Gisa Flake (born 10 October 1985) is a German actress, singer and cabaret artist.

== Life ==
Gisela "Gisa" Flake was born in Braunschweig, at that time close to the border that divided the two German states. Even before leaving school, she had appeared on the cabaret stage in Braunschweig, in various shows such as "Geben sie acht! – Die Georg Kreisler-Revue" ("Watch out! – The Georg Kreisler Review").

She concluded her school career, passing her school final exams (Abitur) at the IGS:FF school in Braunschweig, and went on to study drama in Munich at the Bayerische Theaterakademie August Everding. That led to her degree in acting, which she received in 2010. Since then she has appeared in a range of film, television and theatre productions, sung in blues and soul bands, and featured in cabaret productions.

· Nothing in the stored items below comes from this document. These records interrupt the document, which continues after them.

(* ===== verification/Ranks.v ===== *)
(** * Ranks: PageRank of an edge list

    As [EndToEnd] and [Analyses] do for the other kernels: the text of the edges is
    converted, served, loaded and ranked over RDMA, and the iteration and the list
    of the twenty largest ranks are stated in terms of the edges of the text.  No
    rank is ever negative or a NaN, so the order the ranks are sorted by is one. *)

From Stdlib Require Import SpecFloat.
From stdpp Require Import sorting.
From S2P Require Import Prelude Platform StdLib Float32 MmapUtil VertexTable Bitmap Stats PackWindow.
From S2P Require Import Engine EdgeEngine.
From S2P Require Import Options KernelCtx ServerFile Csr EndToEnd PagerankDelta.

Section ranks.
  Context {BU : BuildOptions} {BO : Boost} {OS : Os} {FM : FileMapping} {CB : Combinable}.
  Context {ETS : EnumerableThreadSpecific} {CK : Clock} {SC : Scheduler} {NI : Nic}.
  Abbreviation table := (list pagerank_delta_vertex).

(** ** The client ([run_kernel]): the table, and the pairs it prints *)
Section client.
  Context (vm : variables_map) (index_file : fs_node) (ids : list Z) (garbage : window).
  Context (tm : timing) (post_fuel kernel_fuel : nat) (remote : remote_region) (edges : Z).

Definition run_pagerank : result (table * list (f32 * Z)) :=
  g ← new_Generic_ctx 12 (PrVertex f32_zero f32_zero f32_zero) vm index_file edges SINGLE;
  st ← pagerank_kernel (EO := client_ops ids garbage post_fuel remote g) kernel_fuel
         (frontierA g) (frontierB g) (gc_table g) (first_state tm g);
  ranks ← print_top_20 (vtab st) (gc_num_vertices g);
  Ok (vtab st, ranks).
End client.

(** ** The iteration on the edges of the text *)
Section text.
  Context (v : list Csr.edge) (m : Z).

Definition out_degree (u : Z) : Z := zlen (neighbours v u).

(** What [u] gives along each of its edges. *)
Definition edge_share (vt : table) (u : Z) : f32 :=
  f32_div (f32_mul (delta (at_ vt u)) alpha) (f32_of_u32 (out_degree u)).

(** What [w] receives from the vertices [l], in this order: a share for every edge. *)
Definition incoming (vt : table) (l : list Z) (w : Z) : list f32 :=
  l ≫= λ u, replicate (Z.to_nat (multiplicity v u w)) (edge_share vt u).

(** One round: the active vertices that have edges give their deltas away, in some
    order; then every vertex examines its residual ([vertex_map]). *)
Definition rank_round (vt : table) (act : Z → bool) (vt' : table) (act' : Z → bool) : Prop :=
  ∃ l, NoDup l ∧ (∀ u, u ∈ l ↔ 0 ≤ u ≤ m ∧ act u = true ∧ 0 < out_degree u) ∧
    ∀ w, 0 ≤ w ≤ m →
      vertex_map (PrVertex (value (at_ vt w))
        (if bool_decide (w ∈ l) then f32_zero else delta (at_ vt w))
        (fold_left f32_add (incoming vt l w) (residual (at_ vt w))))
      = (act' w, at_ vt' w).

(** The same when every vertex adds what it receives in an order of its own. *)
Definition free_rank_round (vt : table) (act : Z → bool) (vt' : table) (act' : Z → bool) : Prop :=
  ∃ l, NoDup l ∧ (∀ u, u ∈ l ↔ 0 ≤ u ≤ m ∧ act u = true ∧ 0 < out_degree u) ∧
    ∀ w, 0 ≤ w ≤ m → ∃ shares, shares ≡ₚ incoming vt l w ∧
      vertex_map (PrVertex (value (at_ vt w))
        (if bool_decide (w ∈ l) then f32_zero else delta (at_ vt w))
        (fold_left f32_add shares (residual (at_ vt w))))
      = (act' w, at_ vt' w).

Lemma rounds_of_mono (R R' : table → (Z → bool) → table → (Z → bool) → Prop) k vt act vt' act' :
  (∀ vt act vt' act', R vt act vt' act' → R' vt act vt' act') →
  rounds_of R k vt act vt' act' → rounds_of R' k vt act vt' act'.
Proof. intros HR. induction 1; econstructor; eauto. Qed.

Lemma rank_round_free vt act vt' act' : rank_round vt act vt' act' → free_rank_round vt act vt' act'.
Proof. intros (l & Hnd & Hl & Hat). exists l. split; [done|]. split; [done|]. intros w Hw. eexists; split; [done|by apply Hat]. Qed.

(** ** No rank is negative or a NaN *)
Record vertex_nonneg (x : pagerank_delta_vertex) : Prop := {
  vn_value : f32_nonneg (value x);
  vn_delta : f32_nonneg (delta x);
  vn_residual : f32_nonneg (residual x);
}.

Lemma vertex_map_nonneg x : vertex_nonneg x → vertex_nonneg (vertex_map x).2.
Proof.
  intros [Hv Hd Hr]. unfold vertex_map. case_match; [|by split].
  split; cbn; [by apply f32_add_nonneg|done|done].
Qed.

Section numbers.
  Context (Hdeg : ∀ u, 0 ≤ u ≤ m → out_degree u < 2 ^ 32).

Lemma incoming_nonneg vt l w :
  (∀ u, u ∈ l → 0 ≤ u ≤ m ∧ 0 < out_degree u) → (∀ u, 0 ≤ u ≤ m → vertex_nonneg (at_ vt u)) →
  Forall f32_nonneg (incoming vt l w).
Proof using Hdeg.
  intros Hl Hvt. apply Forall_forall. intros x (u & Hx & Hu)%list_elem_of_bind.
  apply elem_of_replicate in Hx as [-> _]. destruct (Hl u Hu) as [Hum Hd].
  apply f32_div_nonneg; [|apply f32_of_u32_positive; auto].
  apply f32_mul_nonneg; [by apply Hvt|by vm_compute].
Qed.

Lemma rank_round_nonneg vt act vt' act' :
  free_rank_round vt act vt' act' → (∀ u, 0 ≤ u ≤ m → vertex_nonneg (at_ vt u)) →
  ∀ u, 0 ≤ u ≤ m → vertex_nonneg (at_ vt' u).
Proof using Hdeg.
  intros (l & _ & Hl & Hall) Hvt w Hw. destruct (Hall w Hw) as (shares & Hp & Hat).
  apply (f_equal snd) in Hat. cbn [snd] in Hat. rewrite <- Hat. apply vertex_map_nonneg.
  destruct (Hvt w Hw) as [Hv Hd Hr]. split; cbn; [done|by case_bool_decide|].
  apply fold_add_nonneg; [done|]. rewrite Hp. apply incoming_nonneg; [|done]. intros u Hu. by apply Hl in Hu as (? & _ & ?).
Qed.

Lemma rank_rounds_nonneg k vt act vt' act' :
  rounds_of free_rank_round k vt act vt' act' → (∀ u, 0 ≤ u ≤ m → vertex_nonneg (at_ vt u)) →
  ∀ u, 0 ≤ u ≤ m → vertex_nonneg (at_ vt' u).
Proof using Hdeg.
  induction 1 as [|k vt1 act1 vt2 act2 vt3 act3 _ IH Hr]; [done|]. intros H. eapply rank_round_nonneg; [done|]. by apply IH.
Qed.
End numbers.

(** ** The rounds of the kernel are rounds on the text *)
Section graph.
  Context {EO : EngineOps} (Hn : g_n eng_graph = m + 1).
  Context (Hadj : ∀ u, 0 ≤ u < m + 1 → g_adj eng_graph u = adjacency v u).

Lemma graph_out_degree u : 0 ≤ u ≤ m → g_deg eng_graph u = out_degree u.
Proof using Hadj. intros Hu. unfold g_deg, out_degree. rewrite Hadj by lia. apply zlen_adjacency. Qed.

(** The vertices that push, in the order of the text's rounds. *)
Definition pushers (l : list Z) : list Z := filter (λ u, 0 < out_degree u) (reverse l).

Lemma pushers_ok act l :
  covers act (g_deg eng_graph) (rng 0 (g_n eng_graph)) l →
  NoDup (pushers l) ∧ (∀ u, u ∈ pushers l ↔ 0 ≤ u ≤ m ∧ act u = true ∧ 0 < out_degree u)
  ∧ ∀ vt w, 0 ≤ w ≤ m →
      bool_decide (w ∈ l ∧ 0 < g_deg eng_graph w) = bool_decide (w ∈ pushers l)
      ∧ received vt l w = incoming vt (pushers l) w.
Proof using Hn Hadj.
  intros (Hnd & Hin & Hall). rewrite Hn in *. unfold pushers.
  assert (Hmem : ∀ u, u ∈ filter (λ u, 0 < out_degree u) (reverse l) ↔ u ∈ l ∧ 0 < out_degree u).
  { intros u. rewrite list_elem_of_filter, elem_of_reverse. tauto. }
  assert (Hr : ∀ u, u ∈ l → 0 ≤ u ≤ m) by (intros u [Hu%elem_of_rng _]%Hin; lia).
  split; [by apply NoDup_filter; rewrite reverse_Permutation|]. split.
  - intros u. rewrite Hmem. split.
    + intros [Hu Hd]. split; [by apply Hr|]. split; [by apply Hin|done].
    + intros (Hu & Ha & Hd). split; [|done]. apply Hall; [apply elem_of_rng; lia|done|].
      by rewrite graph_out_degree by done.
  - intros vt w Hw. split.
    + apply bool_decide_ext. by rewrite Hmem, graph_out_degree by done.
    + symmetry. unfold incoming, received. clear - Hadj Hr.
      assert (Hr' : ∀ u, u ∈ reverse l → 0 ≤ u ≤ m) by (intros u; rewrite elem_of_reverse; apply Hr).
      induction (reverse l) as [|u l' IH]; [done|]. rewrite bind_cons, filter_cons.
      assert (Hu : 0 ≤ u ≤ m) by (apply Hr'; set_solver). rewrite <- IH by (intros; apply Hr'; set_solver).
      rewrite Hadj, occ_adjacency, occ_neighbours by lia. unfold share. rewrite graph_out_degree by done.
      case_decide as Hd; [by rewrite bind_cons|].
      assert (multiplicity v u w = 0) as ->; [|done].
      rewrite <- occ_neighbours. unfold out_degree in Hd. unfold zlen in Hd.
      destruct (neighbours v u); [done|cbn in Hd; lia].
Qed.

Lemma pr_round_text vt act vt' act' : pr_round vt act vt' act' → rank_round vt act vt' act'.
Proof using Hn Hadj.
  intros (l & Hl & _ & Hat). destruct (pushers_ok act l Hl) as (Hnd & Hmem & Heq).
  exists (pushers l). split; [done|]. split; [done|]. intros w Hw. destruct (Heq vt w Hw) as [<- <-].
  rewrite <- Hat by lia. done.
Qed.

Lemma pr_rounds_text k vt act vt' act' :
  pr_rounds k vt act vt' act' → rounds_of rank_round k vt act vt' act'.
Proof using Hn Hadj. induction 1; econstructor; [done|by apply pr_round_text]. Qed.
End graph.
End text.

(** The ranks of a table that are printed. *)
Record text_ranks (m : Z) (vt : table) (ranks : list (f32 * Z)) : Prop := {
  tr_nonneg u : 0 ≤ u ≤ m → vertex_nonneg (at_ vt u);
  tr_length : zlen ranks = (m + 1) `min` 20;
  tr_once : NoDup ranks.*2;
  tr_ranks p : p ∈ ranks → 0 ≤ p.2 ≤ m ∧ p.1 = value (at_ vt p.2);
  tr_sorted : StronglySorted (λ p q, SFltb p.1 q.1 = false) ranks;
  tr_largest p u : p ∈ ranks → 0 ≤ u ≤ m → u ∉ ranks.*2 → SFltb p.1 (value (at_ vt u)) = false;
}.

(** After rounds of either kind no rank is negative or a NaN, and the largest are
    printed. *)
Lemma ranks_text v m d k init act vt act' :
  sizes v m d → (∀ u, 0 ≤ u ≤ m → at_ init u = PrVertex f32_zero INIT_RESIDUAL f32_zero) →
  rounds_of (free_rank_round v m) k init act vt act' → zlen vt = m + 1 →
  ∃ ranks, print_top_20 vt (m + 1) = Ok ranks ∧ text_ranks m vt ranks.
Proof.
  intros Hsz Hinit Hrounds Hlen. assert (Hgood : ∀ u, 0 ≤ u ≤ m → vertex_nonneg (at_ vt u)).
  { apply (rank_rounds_nonneg v m) with (k := k) (vt := init) (act := act) (act' := act').
    - intros u Hu. pose proof (sz_degrees _ _ _ Hsz u Hu). destruct (sz_max _ _ _ Hsz). unfold out_degree. lia.
    - done.
    - intros u Hu. rewrite Hinit by lia. by split. }
  destruct (print_top_20_ok vt) with (num_verts := m + 1) as (ranks & Ep & Hl & Hnd & Hr & Hs & Hrest).
  { intros u Hu. apply f32_nonneg_number, Hgood. lia. }
  { done. }
  { apply Hsz. }
  exists ranks. split; [done|]. split; try done.
  - intros p Hp. rewrite Forall_forall in Hr. destruct (Hr p Hp) as [? ?]. split; [lia|done].
  - clear - Hs. induction Hs as [|p l _ IH Hp]; constructor; [done|].
    eapply Forall_impl; [exact Hp|]. intros q. by apply ranked_lt_value.
  - intros p u Hp Hu Hn. apply Hrest; [done|lia|done].
Qed.

(** C5: PageRank, from the text to the ranks that are printed.  For every text of
    edges, converter and option, when the sizes fit and the platform grants the
    resources, the converter's files can be served and loaded, and the kernel run
    over RDMA makes four rounds of [rank_round] on the edges of the text, or fewer
    when no vertex is active any more, from the initial table with every vertex
    active.  No value, delta or residual of the result is negative or a NaN, and the
    list that is printed has the largest ranks, at most twenty, each of another
    vertex, in descending order. *)
Theorem pagerank_end_to_end flip und s vm ids garbage tm post_fuel server_fuel kernel_fuel :
  ∃ v m, read_edges flip und s = Ok (v, m) ∧ ∀ d,
    sizes v m d → deployment 12 vm ids garbage post_fuel server_fuel (m + 1) (zlen v) d →
    (4 < kernel_fuel)%nat →
    ∃ files remote table ranks, encode flip und false s = Ok files
      ∧ announce server_fuel (Regular (adj_file files)) (o_madvise_thp vm) = Ok (remote, zlen v)
      ∧ run_pagerank vm (Regular (idx_file files)) ids garbage tm post_fuel kernel_fuel remote (zlen v)
        = Ok (table, ranks)
      ∧ (∃ k init act act', (k ≤ 4)%nat
           ∧ (∀ u, 0 ≤ u ≤ m → at_ init u = PrVertex f32_zero INIT_RESIDUAL f32_zero ∧ act u = true)
           ∧ rounds_of (rank_round v m) k init act table act'
           ∧ (k = 4%nat ∨ ∀ u, 0 ≤ u ≤ m → act' u = false))
      ∧ text_ranks m table ranks.
Proof.
  destruct (read_edges_ok s) as (v0 & m & Hm & Hin0 & _ & Hread).
  exists (v0 ≫= expand flip und), m. split; [done|]. intros d Hsz Hdep Hfuel.
  pose proof (expand_in _ _ flip und Hin0) as Hin. set (v := v0 ≫= expand flip und) in *.
  destruct (deploy_text 12 (PrVertex f32_zero f32_zero f32_zero) flip und s v m d vm ids garbage post_fuel server_fuel)
    as (files & remote & g & Ef & Ea & Eg & [Hrun Gn Gm Hcsr Hadj Ht (HAw & HAs & HAc & HAb) (HBw & HBs & HBb)]); [done..|].
  pose proof (deployed_graph (PrVertex f32_zero f32_zero f32_zero) v m ids garbage post_fuel remote g
    ltac:(by split)) as [En Eadj _].
  destruct (initial_table (PrVertex f32_zero f32_zero f32_zero) (m + 1) (gc_table g)) as [Hlt _]; [lia|done|].
  set (ops := client_ops ids garbage post_fuel remote g) in *.
  destruct (pagerank_kernel_ok (EO := ops) (EE := rdma_engine _ _ _ _ _ _ _ Hrun) kernel_fuel
    (frontierA g) (frontierB g) (gc_table g) (first_state tm g))
    as (st & k & init & act & Ek & Hk & Hinit & Hrounds & Hend & Hlen); rewrite ?En in *; try done.
  { split; rewrite ?En; try done. split; [apply HAw|done]. }
  assert (Htext : rounds_of (rank_round v m) k init act (vtab st) (bm_get (frontier st)))
    by by apply (pr_rounds_text v m (EO := ops)).
  destruct (ranks_text v m d k init act (vtab st) (bm_get (frontier st))) as (ranks & Ep & Hranks); [done| | |done|].
  { intros u Hu. apply Hinit. lia. }
  { eapply rounds_of_mono; [|exact Htext]. apply rank_round_free. }
  exists files, remote, (vtab st), ranks. split; [done|]. split; [done|]. split.
  { unfold run_pagerank. rewrite Eg, bind_ok. fold ops. rewrite Ek, bind_ok, Gn, Ep. done. }
  split; [|done]. exists k, init, act, (bm_get (frontier st)). split; [done|]. split; [intros u Hu; apply Hinit; lia|].
  split; [done|]. destruct Hend as [?|Hend]; [by left|right]. intros u Hu. apply Hend. lia.
Qed.
End ranks.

Her film debut came in 2009 with her appearance in the action-comedy Vicky the Viking as the wife of Tjure (played by Nic Romm). She took the same role two years later in the sequel, Vicky and the Treasure of the Gods.

In 2009 she won the Bundeswettbewerb singing contest's category "Musical/Chanson" and went on a national tour with a programme entitled Ich glaub, ’ne Dame werd ich nie (loosely: I believe I were never no lady). In 2010 she featured as Tanya Gleason in Simon Stephens' production, Punk Rock when it came to the Deutsches Schauspielhaus (theatre) in Hamburg. She was in Tobias Ginsburg's "Radikal. Monument der Verwesung" (Radical. Monument of decay) at the i-camp/Neues Theater in Munich in 2014. Her new cabaret programme Scham & Schande followed in 2015.

For the television sitcom Bully macht Buddy she returned in 2013 to a working partnership with Michael Herbig. She took on a main role alongside Rick Kavanian and Herbig himself. That was transmitted in November/December 2013 across Germany on the ProSieben channel. In 2015 she appeared alongside Jürgen Vogel in the ZDF thriller series Blochin – The living and the dead.